Deux sœurs et un secret


La vie de Mona Ramsey était, selon ses propres termes, réduite à bien peu de choses.

Naguère rédactrice-conceptrice pour Halcyon Communications, elle avait été relevée de ses fonctions, suite à une brève mais satisfaisante tirade féministe qu’elle avait adressée au président de la société de lingerie Adorable, le plus gros client de l’agence.

Les journées d’oisiveté qu’elle avait vécues, alors qu’elle partageait son appartement avec Michael Tolliver, avaient été superficiellement agréables, mais à la longue, frustrantes. Ce qu’elle désirait le plus, c’était quelque chose de permanent. C’est du moins ce qu’elle s’était dit en déménageant du 28 Barbary Lane pour élire résidence dans l’élégante demeure de D’orothea Wilson sur Pacific Heights.

D’orothea était mannequin pour Halcyon et peut-être le mannequin noir le mieux payé de toute la Côte Ouest. (Elle s’était d’ailleurs adjugé l’apostrophe pour des raisons d’image publicitaire.) Elle et Mona avaient autrefois été amantes à New York. Leur relation à San Francisco était cependant dépourvue de passion : ce n’était qu’un pacte destiné à soulager la solitude qui avait commencé à environner les deux femmes.

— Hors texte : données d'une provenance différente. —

(** C3. A service whose port leads to an intercepted container by the name of a port leads to
    the agent after the injection, to the port at which the agent serves the intercept. This
    is for a pod that has no agent yet and a configuration without an API port, both with
    distinct names of containers; for a container with the policy of an intercept, and for
    the first intercept of its port, not one with a numeric target port, with the name and
    protocol of the service's port. The name of the port is not empty, belongs to that
    container only and to one port of it, and is not a name that a hidden port gets; and the
    named ports that the agent takes over have distinct names. *)
Theorem named_port_reaches_agent (initEnabled : bool) (config : SidecarConfig) (pod wlTpl pod' : PodTemplateSpec) (ops : list PatchOperation)
    (acn : KContainer) (anns : gmap string string) (app : KContainer) (cc : ContainerConfig) (ic : Intercept) (sp : ServicePort) :
  createPatch initEnabled config pod wlTpl = Ret ops -> AgentContainer wlTpl config = Ret (acn, anns) -> apply_ops ops pod = Some pod' ->
  NoDup (kc_Name <$> ps_Containers (pt_Spec pod)) -> NoDup (cc_Name <$> sf_Containers config) ->
  ContainerName ∉ kc_Name <$> ps_Containers (pt_Spec pod) -> sf_APIPort config = 0 ->
  (app, cc) ∈ configuredContainers wlTpl config -> cc_Replace cc = ReplacePolicyIntercept ->
  ic ∈ PortUniqueIntercepts (plain_container cc) -> ic_TargetPortNumeric ic = false ->
  spt_TargetPort sp = FromString (ic_ContainerPortName ic) -> ic_Protocol ic = FromK8sProtocol (spt_Protocol sp) -> ic_ContainerPortName ic <> EmptyString ->
  spt_Protocol sp ∈ [EmptyString; "TCP"; "UDP"; "SCTP"]%string ->
  port_names_ok config pod (cc_Name cc) (ic_ContainerPortName ic) ->
  NoDup (filter (.≠ EmptyString) (cp_Name <$> (configuredContainers wlTpl config ≫= entry_ports))) ->
  exists k p, findContainerMatchingPort sp (ps_Containers (pt_Spec pod')) = Some (acn, Some k) /\ kc_Ports acn !! k = Some p /\ cp_ContainerPort p = ic_AgentPort ic.
Proof.
  intros Hp Ha Hap Hcn Hcc Hno Hapi Hconf Hrep Hic Hsym Htp Hproto Hne Hpr (Hown & Huniq & Hfresh) Hnd. set (n := ic_ContainerPortName ic) in *.
  destruct (createPatch_effect _ _ _ _ _ _ _ Hp Ha Hcn Hcc Hno Hapi) as (pod1 & Hap1 & Hcs & _). rewrite Hap in Hap1. injection Hap1 as <-. rewrite Hcs.
  assert (Hccin : cc ∈ sf_Containers config).
  { unfold configuredContainers in Hconf. apply list_elem_of_omap in Hconf as (cc' & Hin & Hm). destruct (configured_container _ cc' _); [|discriminate]. injection Hm as _ ->. done. }
  assert (Hhid : n ∈ hidden_names cc).
  { unfold hidden_names. rewrite Hrep. apply list_elem_of_fmap. exists ic. split; [done|]. by apply list_elem_of_filter. }
  set (f := fun p => bool_decide (cp_Name p = n) && proto_equal (spt_Protocol sp) (cp_Protocol p)).
  assert (Hnone : find_port f (hide_container (sf_Containers config) <$> kept config (ps_Containers (pt_Spec pod))) = None).
  { apply find_port_None. intros c' p' Hc' Hp'. apply list_elem_of_fmap in Hc' as (c & -> & Hc). apply list_elem_of_filter in Hc as [_ Hc].
    unfold f. apply andb_false_iff. left. apply bool_decide_eq_false_2. unfold hide_container in Hp'.
    destruct (config_of (sf_Containers config) (kc_Name c)) as [cc0|] eqn:E.
    - apply config_of_Some in E as [Hin0 Hn0]. assert (Hf0 : Forall (fun m => hiddenPortName m 0 <> n) (hidden_names cc0)) by (apply Forall_forall; intros m; by apply Hfresh).
      destruct (decide (kc_Name c = cc_Name cc)) as [Heq|Hneq].
      + assert (cc0 = cc) as -> by (pose proof (config_of_in _ _ Hcc Hin0); pose proof (config_of_in _ _ Hcc Hccin); congruence).
        apply (hide_all_gone c (hidden_names cc)); [|done|done|done]. intros i j p q. by apply (Huniq c).
      + apply (hide_all_other c (hidden_names cc0)); [|done|done]. intros p Hpin He. apply Hneq. by apply (Hown c p).
    - intros He. apply config_of_None in E. apply E. rewrite (Hown c p' Hc Hp' He). by apply list_elem_of_fmap_2. }
  destruct (AgentContainer_ports _ _ _ _ Ha) as [Hports _]. rewrite container_ports_fresh in Hports.
  2: { set (l := configuredContainers wlTpl config) in *. clear -Hnd. assert (Hsub : l ≫= intercept_names `sublist_of` filter (.≠ EmptyString) (cp_Name <$> (l ≫= entry_ports))).
       { clear Hnd. induction l as [|[a c] l IH]; [constructor|]. rewrite !bind_cons, fmap_app, filter_app. apply sublist_app; [|exact IH].
         unfold intercept_names, entry_ports. cbn [fst snd]. destruct (cc_Replace c); [|apply sublist_nil_l|apply sublist_nil_l].
         rewrite <- list_fmap_compose. done. }
       exact (sublist_NoDup _ _ Hnd Hsub). }
  2: { intros m _. apply lookup_empty. }
  set (agentPort := mkCPort n (ic_AgentPort ic) (Proto_String (ic_Protocol ic))).
  assert (Hin : agentPort ∈ kc_Ports acn).
  { rewrite Hports. apply list_elem_of_bind. exists (app, cc). split; [|done]. unfold entry_ports. cbn [fst snd]. rewrite Hrep. apply list_elem_of_fmap. by exists ic. }
  assert (Hfa : f agentPort = true).
  { unfold f, agentPort. cbn [cp_Name cp_Protocol]. rewrite bool_decide_true by done. rewrite Hproto. by rewrite proto_equal_refl. }
  destruct (list_find (fun p => f p = true) (kc_Ports acn)) as [[k p]|] eqn:Hf.
  2: { apply list_find_None in Hf. rewrite Forall_forall in Hf. by destruct (Hf _ Hin). }
  exists k, p. unfold findContainerMatchingPort. rewrite Htp. fold f. rewrite find_port_app, Hnone. cbn [find_port]. rewrite Hf. split; [done|].
  apply list_find_Some in Hf as (Hl & Hfp & _). split; [done|]. unfold f in Hfp. bools.
  assert (p = agentPort) as ->; [|done]. apply list_elem_of_lookup_2 in Hl. rewrite Hports in Hin, Hl.
  apply (names_inj (configuredContainers wlTpl config ≫= entry_ports)); [done|done|done|done|]. unfold agentPort. cbn [cp_Name]. done.
Qed.
End Ports.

Et cela n’avait pas marché.

Pour commencer, Mona n’avait jamais tout à fait pardonné à D’orothea de ne pas être noire. (Sa couleur de peau, Mona avait fini par l’apprendre, provenait d’un traitement à base d’ultraviolets et de cachets stimulant la pigmentation, une ruse qui avait sauvé le mannequin de l’anonymat professionnel.) En outre, elle s’était rendu compte, bien qu’avec beaucoup de réticence, que la compagnie des hommes lui manquait.

— Je suis une hétérosexuelle à chier, avait-elle dit à Michael une fois retournée au bercail de Barbary Lane. Mais je suis une gouine encore plus à chier.

Michael avait compris :

— J’aurais pu te le dire, ça, Babycakes !

Tandis que Mona gravissait les marches branlantes de l’escalier qui menait à Barbary Lane, son dernier Quaalude commençait à faire effet. Elle avait passé toute la soirée au Cosmic Light Fellowship, mais elle était d’humeur plus sombre que jamais. Elle n’arrivait plus à trouver son « centre », voilà tout.

Mais que lui était-il arrivé ? Pourquoi perdait-elle pied ? Quand avait-elle levé les yeux du fond de cet abîme qu’était devenu sa vie et s’était-elle aperçue que les murs étaient trop hauts pour qu’elle pût s’en sortir ?

Et puis, pourquoi n’avait-elle pas acheté plus de Quaaludes ?

Vaseuse, elle traversa la ravine envahie de feuillages qui menait à la maison, traversa la cour du numéro 28 et entra dans le bâtiment. Elle sonna chez Mme Madrigal, espérant qu’un petit verre de porto et quelques mots apaisants de la logeuse lui remonteraient un peu le moral.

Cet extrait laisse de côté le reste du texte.